» **RECORDS SUPPLIED**:
• • • • • • •
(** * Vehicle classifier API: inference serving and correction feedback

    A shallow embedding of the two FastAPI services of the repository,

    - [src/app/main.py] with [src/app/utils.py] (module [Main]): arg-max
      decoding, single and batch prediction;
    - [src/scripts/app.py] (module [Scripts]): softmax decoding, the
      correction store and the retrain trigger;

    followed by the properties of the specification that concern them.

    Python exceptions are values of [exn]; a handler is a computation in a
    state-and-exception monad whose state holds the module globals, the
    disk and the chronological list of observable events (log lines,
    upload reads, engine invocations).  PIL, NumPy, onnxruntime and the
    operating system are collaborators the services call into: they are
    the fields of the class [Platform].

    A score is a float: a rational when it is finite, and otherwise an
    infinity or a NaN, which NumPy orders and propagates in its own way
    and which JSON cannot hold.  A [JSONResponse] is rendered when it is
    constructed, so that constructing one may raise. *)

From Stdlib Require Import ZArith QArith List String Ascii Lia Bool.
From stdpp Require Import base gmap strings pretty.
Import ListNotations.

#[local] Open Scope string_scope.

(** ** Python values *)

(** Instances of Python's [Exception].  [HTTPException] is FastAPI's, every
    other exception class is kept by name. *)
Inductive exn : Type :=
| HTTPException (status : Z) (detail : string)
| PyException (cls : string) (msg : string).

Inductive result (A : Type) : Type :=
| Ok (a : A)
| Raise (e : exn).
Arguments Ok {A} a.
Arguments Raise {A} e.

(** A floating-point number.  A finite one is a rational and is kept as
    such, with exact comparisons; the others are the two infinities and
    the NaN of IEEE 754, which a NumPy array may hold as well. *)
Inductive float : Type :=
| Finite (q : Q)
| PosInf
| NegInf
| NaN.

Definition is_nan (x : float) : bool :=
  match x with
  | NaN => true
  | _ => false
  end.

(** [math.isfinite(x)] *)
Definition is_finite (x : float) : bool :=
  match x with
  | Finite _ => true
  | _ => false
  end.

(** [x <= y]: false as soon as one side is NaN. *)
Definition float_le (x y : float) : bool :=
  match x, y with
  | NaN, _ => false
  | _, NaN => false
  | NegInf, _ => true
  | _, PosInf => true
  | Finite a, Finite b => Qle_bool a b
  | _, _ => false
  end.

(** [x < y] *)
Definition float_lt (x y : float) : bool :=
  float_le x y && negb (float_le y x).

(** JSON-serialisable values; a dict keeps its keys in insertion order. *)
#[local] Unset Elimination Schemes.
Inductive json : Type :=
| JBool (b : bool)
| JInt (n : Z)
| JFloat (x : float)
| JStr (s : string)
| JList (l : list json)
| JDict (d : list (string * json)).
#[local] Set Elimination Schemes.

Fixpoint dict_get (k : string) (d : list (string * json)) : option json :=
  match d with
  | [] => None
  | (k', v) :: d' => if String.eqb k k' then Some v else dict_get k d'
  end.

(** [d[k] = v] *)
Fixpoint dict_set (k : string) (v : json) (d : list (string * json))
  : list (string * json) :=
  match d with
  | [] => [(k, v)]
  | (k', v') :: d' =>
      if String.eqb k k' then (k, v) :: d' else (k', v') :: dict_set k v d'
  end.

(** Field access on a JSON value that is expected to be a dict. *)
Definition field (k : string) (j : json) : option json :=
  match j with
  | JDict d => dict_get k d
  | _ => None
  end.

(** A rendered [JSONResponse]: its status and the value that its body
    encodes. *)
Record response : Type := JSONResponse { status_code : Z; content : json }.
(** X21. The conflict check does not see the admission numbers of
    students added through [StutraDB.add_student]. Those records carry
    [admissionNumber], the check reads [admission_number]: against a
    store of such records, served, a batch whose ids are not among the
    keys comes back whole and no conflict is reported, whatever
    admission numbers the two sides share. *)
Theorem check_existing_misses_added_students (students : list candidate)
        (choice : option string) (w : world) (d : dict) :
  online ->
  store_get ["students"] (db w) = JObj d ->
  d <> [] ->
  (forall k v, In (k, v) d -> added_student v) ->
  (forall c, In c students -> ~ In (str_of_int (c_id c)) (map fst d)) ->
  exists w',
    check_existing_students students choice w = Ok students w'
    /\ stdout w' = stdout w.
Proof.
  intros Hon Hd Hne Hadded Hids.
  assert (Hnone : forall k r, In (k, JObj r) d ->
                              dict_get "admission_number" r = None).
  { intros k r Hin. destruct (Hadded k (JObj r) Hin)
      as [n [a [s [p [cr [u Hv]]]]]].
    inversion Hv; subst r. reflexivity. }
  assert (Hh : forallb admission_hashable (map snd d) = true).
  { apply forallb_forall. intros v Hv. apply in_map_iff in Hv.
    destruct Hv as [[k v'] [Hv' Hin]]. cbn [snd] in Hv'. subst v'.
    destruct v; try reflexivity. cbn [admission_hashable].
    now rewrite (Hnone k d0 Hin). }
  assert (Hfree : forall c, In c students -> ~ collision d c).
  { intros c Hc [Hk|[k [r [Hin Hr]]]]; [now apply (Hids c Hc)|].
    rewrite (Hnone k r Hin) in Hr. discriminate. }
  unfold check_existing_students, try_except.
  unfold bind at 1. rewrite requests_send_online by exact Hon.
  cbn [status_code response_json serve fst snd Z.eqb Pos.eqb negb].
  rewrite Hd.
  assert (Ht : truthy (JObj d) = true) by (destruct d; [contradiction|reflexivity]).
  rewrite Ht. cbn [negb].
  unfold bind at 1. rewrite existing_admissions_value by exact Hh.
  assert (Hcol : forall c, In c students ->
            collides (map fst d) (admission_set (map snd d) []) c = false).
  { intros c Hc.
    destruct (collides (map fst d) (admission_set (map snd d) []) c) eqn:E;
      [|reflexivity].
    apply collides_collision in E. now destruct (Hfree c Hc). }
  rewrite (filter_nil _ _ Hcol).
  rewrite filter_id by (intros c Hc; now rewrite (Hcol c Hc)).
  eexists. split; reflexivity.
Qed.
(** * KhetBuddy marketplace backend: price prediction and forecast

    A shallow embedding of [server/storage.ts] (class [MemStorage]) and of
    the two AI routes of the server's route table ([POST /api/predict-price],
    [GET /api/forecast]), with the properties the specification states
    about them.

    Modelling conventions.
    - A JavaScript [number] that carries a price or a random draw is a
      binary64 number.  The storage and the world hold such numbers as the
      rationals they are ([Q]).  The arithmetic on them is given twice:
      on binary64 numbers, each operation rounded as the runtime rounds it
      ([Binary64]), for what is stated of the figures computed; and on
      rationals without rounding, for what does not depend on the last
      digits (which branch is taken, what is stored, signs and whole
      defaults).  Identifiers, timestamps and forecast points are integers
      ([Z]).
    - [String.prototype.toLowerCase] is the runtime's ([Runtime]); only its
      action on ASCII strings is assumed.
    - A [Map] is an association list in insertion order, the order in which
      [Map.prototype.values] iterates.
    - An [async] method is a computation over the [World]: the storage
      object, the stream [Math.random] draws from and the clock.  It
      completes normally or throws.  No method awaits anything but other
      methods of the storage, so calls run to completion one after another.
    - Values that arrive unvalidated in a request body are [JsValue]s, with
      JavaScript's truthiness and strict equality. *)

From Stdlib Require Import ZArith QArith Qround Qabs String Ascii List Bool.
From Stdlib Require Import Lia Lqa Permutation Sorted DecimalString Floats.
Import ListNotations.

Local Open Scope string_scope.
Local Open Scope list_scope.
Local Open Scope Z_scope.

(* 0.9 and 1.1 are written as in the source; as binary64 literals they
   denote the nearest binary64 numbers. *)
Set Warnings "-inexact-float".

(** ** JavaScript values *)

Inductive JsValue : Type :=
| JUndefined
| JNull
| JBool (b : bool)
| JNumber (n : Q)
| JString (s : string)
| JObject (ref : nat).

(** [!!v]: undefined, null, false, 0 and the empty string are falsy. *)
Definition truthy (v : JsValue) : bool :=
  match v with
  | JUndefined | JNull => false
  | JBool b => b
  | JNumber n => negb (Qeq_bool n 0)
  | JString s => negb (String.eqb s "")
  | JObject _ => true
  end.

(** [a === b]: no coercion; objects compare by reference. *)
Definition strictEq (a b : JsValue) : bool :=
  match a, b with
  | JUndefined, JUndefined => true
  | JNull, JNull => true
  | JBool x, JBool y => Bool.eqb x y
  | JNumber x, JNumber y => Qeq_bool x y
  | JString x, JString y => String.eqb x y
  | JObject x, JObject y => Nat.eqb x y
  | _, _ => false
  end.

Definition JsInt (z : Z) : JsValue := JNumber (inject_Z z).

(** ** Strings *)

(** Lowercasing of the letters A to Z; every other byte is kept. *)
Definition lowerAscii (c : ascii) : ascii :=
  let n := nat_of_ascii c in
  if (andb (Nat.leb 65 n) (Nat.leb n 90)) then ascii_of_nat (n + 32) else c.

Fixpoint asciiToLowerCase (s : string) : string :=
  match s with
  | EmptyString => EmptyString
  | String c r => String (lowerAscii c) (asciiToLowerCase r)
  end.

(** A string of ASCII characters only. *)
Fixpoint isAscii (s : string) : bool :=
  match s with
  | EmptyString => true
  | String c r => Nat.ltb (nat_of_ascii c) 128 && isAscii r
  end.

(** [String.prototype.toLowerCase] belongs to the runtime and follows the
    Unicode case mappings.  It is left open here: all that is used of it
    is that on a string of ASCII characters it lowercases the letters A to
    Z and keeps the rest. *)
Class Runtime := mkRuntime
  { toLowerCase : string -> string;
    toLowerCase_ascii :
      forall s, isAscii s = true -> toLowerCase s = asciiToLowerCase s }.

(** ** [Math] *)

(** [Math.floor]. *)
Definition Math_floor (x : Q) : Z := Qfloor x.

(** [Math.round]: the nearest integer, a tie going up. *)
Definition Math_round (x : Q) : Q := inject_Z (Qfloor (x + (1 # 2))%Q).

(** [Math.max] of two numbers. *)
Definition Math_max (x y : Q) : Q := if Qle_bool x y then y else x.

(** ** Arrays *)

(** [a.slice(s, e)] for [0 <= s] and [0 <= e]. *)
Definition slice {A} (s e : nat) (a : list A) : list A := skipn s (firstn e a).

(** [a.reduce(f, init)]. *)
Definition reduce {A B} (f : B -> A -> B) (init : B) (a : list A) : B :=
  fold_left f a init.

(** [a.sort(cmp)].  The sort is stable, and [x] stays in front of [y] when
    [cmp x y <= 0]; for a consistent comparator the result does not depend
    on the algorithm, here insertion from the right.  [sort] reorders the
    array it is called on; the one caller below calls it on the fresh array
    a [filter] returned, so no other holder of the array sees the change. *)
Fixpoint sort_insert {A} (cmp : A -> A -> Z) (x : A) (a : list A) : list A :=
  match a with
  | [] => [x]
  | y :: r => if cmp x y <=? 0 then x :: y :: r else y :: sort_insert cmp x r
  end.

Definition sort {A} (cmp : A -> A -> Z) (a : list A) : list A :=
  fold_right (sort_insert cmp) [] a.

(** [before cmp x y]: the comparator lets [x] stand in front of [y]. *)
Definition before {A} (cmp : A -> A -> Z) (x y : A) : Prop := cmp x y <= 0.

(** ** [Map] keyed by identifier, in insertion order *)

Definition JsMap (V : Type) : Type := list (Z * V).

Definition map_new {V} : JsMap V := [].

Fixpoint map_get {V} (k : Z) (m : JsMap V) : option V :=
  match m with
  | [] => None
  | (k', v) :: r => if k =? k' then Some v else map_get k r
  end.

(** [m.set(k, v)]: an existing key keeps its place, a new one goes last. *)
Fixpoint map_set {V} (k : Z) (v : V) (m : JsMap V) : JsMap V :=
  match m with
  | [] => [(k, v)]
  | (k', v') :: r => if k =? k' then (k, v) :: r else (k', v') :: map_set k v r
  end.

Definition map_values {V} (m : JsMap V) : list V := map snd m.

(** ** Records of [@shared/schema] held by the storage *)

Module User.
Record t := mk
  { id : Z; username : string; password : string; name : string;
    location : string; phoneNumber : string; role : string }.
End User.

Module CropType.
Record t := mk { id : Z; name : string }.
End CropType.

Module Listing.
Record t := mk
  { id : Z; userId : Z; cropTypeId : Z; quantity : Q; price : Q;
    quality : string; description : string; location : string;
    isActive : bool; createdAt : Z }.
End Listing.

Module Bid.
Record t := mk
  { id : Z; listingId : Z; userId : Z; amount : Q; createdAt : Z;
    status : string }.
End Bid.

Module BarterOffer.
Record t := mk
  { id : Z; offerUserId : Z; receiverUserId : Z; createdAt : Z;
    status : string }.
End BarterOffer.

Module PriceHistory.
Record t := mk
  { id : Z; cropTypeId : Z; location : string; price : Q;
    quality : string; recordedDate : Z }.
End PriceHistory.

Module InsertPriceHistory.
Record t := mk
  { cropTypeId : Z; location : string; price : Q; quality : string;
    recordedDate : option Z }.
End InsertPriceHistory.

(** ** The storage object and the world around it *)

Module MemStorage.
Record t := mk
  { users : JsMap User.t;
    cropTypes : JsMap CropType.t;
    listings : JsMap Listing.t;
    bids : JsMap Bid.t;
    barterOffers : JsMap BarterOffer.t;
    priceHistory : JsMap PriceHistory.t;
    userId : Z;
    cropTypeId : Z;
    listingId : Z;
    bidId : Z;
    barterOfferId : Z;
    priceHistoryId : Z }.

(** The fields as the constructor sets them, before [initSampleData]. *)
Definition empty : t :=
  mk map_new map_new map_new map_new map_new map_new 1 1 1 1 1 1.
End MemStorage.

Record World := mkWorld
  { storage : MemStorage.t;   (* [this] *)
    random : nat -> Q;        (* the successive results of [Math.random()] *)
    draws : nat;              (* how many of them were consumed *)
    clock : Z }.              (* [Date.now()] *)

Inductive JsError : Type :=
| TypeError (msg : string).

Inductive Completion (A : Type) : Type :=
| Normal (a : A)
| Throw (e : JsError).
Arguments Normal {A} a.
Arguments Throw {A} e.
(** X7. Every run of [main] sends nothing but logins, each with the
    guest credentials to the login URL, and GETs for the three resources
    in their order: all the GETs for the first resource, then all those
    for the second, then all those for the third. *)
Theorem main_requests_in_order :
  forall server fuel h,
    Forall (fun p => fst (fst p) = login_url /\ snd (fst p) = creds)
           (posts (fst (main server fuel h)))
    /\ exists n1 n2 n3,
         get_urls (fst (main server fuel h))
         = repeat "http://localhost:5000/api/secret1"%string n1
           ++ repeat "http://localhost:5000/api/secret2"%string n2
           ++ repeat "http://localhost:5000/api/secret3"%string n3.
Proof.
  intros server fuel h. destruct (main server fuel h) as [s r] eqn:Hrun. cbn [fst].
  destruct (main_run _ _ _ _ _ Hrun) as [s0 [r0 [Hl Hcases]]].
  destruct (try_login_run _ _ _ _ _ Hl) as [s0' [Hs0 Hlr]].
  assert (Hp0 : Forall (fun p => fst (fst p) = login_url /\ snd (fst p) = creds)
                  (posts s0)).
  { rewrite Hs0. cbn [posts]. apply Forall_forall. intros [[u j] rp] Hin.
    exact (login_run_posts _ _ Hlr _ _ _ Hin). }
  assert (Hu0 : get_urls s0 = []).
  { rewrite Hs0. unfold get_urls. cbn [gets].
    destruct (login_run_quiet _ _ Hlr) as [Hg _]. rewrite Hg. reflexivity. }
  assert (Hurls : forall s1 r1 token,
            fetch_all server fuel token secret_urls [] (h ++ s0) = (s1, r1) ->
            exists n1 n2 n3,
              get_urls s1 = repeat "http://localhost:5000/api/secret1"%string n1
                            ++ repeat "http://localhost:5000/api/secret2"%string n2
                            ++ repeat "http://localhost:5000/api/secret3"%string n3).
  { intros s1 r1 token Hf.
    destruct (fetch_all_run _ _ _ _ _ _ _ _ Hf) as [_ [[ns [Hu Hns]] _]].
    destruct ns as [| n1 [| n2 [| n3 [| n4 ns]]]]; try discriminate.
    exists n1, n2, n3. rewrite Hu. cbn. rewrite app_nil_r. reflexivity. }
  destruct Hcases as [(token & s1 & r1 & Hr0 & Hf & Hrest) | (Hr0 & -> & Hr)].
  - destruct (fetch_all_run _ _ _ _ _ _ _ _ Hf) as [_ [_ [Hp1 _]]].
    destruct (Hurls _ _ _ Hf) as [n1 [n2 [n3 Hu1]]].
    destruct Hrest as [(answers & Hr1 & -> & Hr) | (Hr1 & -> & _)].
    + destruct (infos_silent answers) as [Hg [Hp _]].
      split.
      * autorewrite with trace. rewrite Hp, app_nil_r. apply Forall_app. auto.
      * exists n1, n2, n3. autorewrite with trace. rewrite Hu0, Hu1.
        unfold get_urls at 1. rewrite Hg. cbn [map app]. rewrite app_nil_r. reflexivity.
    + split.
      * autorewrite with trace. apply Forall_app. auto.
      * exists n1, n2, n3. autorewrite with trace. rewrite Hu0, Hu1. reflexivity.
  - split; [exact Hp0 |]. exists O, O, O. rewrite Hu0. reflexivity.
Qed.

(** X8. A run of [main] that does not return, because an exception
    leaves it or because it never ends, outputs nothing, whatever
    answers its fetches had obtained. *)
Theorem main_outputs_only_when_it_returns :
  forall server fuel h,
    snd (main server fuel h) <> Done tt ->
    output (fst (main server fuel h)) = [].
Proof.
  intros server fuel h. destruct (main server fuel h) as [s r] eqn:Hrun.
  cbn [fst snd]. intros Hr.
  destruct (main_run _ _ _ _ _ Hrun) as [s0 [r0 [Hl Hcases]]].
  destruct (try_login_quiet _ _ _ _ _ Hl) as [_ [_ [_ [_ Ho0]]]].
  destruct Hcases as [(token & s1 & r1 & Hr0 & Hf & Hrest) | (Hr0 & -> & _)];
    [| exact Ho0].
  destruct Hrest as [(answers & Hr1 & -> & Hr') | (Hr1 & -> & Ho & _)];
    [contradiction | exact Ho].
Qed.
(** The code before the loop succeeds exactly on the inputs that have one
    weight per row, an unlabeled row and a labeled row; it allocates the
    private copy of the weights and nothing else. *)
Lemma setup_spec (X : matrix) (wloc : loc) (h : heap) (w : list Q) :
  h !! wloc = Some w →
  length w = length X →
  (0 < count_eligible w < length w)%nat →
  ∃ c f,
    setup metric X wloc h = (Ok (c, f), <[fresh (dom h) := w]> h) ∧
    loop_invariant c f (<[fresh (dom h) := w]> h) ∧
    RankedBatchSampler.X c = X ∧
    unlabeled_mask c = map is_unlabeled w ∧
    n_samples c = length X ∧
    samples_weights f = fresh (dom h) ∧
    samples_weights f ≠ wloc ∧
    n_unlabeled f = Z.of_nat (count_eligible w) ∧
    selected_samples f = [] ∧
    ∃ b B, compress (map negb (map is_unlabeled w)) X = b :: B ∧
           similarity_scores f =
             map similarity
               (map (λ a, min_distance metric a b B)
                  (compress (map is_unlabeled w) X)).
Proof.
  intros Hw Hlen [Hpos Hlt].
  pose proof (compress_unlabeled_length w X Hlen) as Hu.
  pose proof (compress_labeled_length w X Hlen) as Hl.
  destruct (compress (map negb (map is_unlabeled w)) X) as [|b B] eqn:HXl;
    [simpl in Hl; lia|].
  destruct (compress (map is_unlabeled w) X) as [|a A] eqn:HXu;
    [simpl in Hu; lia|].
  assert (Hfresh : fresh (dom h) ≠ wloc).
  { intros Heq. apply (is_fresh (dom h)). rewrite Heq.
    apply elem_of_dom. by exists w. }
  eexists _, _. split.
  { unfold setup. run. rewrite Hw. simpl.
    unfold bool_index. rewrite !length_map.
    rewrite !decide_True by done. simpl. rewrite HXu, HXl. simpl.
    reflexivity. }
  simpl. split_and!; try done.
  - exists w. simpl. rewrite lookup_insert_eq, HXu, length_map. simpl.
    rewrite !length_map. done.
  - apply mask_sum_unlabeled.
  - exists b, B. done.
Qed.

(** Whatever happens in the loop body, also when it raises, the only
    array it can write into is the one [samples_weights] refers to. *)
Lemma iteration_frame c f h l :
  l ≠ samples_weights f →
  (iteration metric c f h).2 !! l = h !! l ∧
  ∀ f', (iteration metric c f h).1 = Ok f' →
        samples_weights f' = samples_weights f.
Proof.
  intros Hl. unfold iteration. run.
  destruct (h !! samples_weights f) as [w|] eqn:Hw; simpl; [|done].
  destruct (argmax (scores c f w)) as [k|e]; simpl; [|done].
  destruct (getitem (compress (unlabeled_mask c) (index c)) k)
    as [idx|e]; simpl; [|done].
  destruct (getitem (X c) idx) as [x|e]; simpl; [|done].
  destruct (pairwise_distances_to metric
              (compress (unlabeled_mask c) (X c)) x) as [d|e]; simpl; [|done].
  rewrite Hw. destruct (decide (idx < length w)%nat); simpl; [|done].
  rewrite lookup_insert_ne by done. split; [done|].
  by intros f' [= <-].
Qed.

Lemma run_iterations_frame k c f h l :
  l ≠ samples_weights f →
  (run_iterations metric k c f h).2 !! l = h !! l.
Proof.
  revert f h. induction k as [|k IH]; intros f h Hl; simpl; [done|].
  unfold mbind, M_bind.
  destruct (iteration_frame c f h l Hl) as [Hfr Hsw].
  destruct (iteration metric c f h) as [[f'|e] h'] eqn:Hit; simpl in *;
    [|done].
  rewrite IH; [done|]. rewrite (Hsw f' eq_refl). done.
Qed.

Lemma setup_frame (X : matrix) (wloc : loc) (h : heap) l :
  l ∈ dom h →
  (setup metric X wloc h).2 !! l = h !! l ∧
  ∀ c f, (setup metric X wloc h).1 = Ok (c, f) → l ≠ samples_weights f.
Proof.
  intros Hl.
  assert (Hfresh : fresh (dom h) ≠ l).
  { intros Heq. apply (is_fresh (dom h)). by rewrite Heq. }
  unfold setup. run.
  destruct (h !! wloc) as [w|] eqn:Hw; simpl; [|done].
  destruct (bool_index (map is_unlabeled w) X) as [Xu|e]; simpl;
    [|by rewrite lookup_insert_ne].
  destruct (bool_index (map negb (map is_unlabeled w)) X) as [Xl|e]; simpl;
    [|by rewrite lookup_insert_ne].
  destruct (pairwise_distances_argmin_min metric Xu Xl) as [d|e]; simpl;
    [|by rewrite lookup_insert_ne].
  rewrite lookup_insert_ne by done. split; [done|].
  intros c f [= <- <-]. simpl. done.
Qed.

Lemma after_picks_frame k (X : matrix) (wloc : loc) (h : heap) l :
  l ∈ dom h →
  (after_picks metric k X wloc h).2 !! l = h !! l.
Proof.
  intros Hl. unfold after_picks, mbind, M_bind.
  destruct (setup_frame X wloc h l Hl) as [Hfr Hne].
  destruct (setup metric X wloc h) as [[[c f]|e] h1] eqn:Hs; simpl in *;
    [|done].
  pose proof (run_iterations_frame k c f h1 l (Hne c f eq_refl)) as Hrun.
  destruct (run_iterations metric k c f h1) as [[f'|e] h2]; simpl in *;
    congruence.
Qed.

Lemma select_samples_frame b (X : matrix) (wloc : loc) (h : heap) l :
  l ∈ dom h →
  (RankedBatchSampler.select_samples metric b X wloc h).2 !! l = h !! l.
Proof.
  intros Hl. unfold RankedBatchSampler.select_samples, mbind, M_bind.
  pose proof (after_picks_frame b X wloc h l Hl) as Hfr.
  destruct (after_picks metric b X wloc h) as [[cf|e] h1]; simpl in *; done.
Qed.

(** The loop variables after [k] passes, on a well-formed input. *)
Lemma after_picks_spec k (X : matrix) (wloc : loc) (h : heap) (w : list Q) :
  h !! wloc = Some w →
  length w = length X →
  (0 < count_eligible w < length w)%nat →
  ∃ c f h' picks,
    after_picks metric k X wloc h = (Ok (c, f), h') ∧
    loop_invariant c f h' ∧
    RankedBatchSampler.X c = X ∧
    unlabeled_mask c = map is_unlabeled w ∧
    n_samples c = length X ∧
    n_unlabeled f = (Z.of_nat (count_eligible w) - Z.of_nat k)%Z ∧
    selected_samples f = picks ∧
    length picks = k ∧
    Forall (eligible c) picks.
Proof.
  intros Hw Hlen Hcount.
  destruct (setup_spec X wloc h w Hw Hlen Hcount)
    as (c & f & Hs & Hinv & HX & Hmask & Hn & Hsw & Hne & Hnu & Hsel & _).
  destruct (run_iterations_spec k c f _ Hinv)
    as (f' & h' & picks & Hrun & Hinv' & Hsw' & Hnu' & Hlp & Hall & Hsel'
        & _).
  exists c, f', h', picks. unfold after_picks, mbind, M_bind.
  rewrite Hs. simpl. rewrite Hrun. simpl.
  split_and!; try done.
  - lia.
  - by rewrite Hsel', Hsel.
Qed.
• • • • • • •
Within the listing above, copy each line that has the string "body".

» **ANSWER SPACE**:
(** A rendered [JSONResponse]: its status and the value that its body
    - Values that arrive unvalidated in a request body are [JsValue]s, with
(** Whatever happens in the loop body, also when it raises, the only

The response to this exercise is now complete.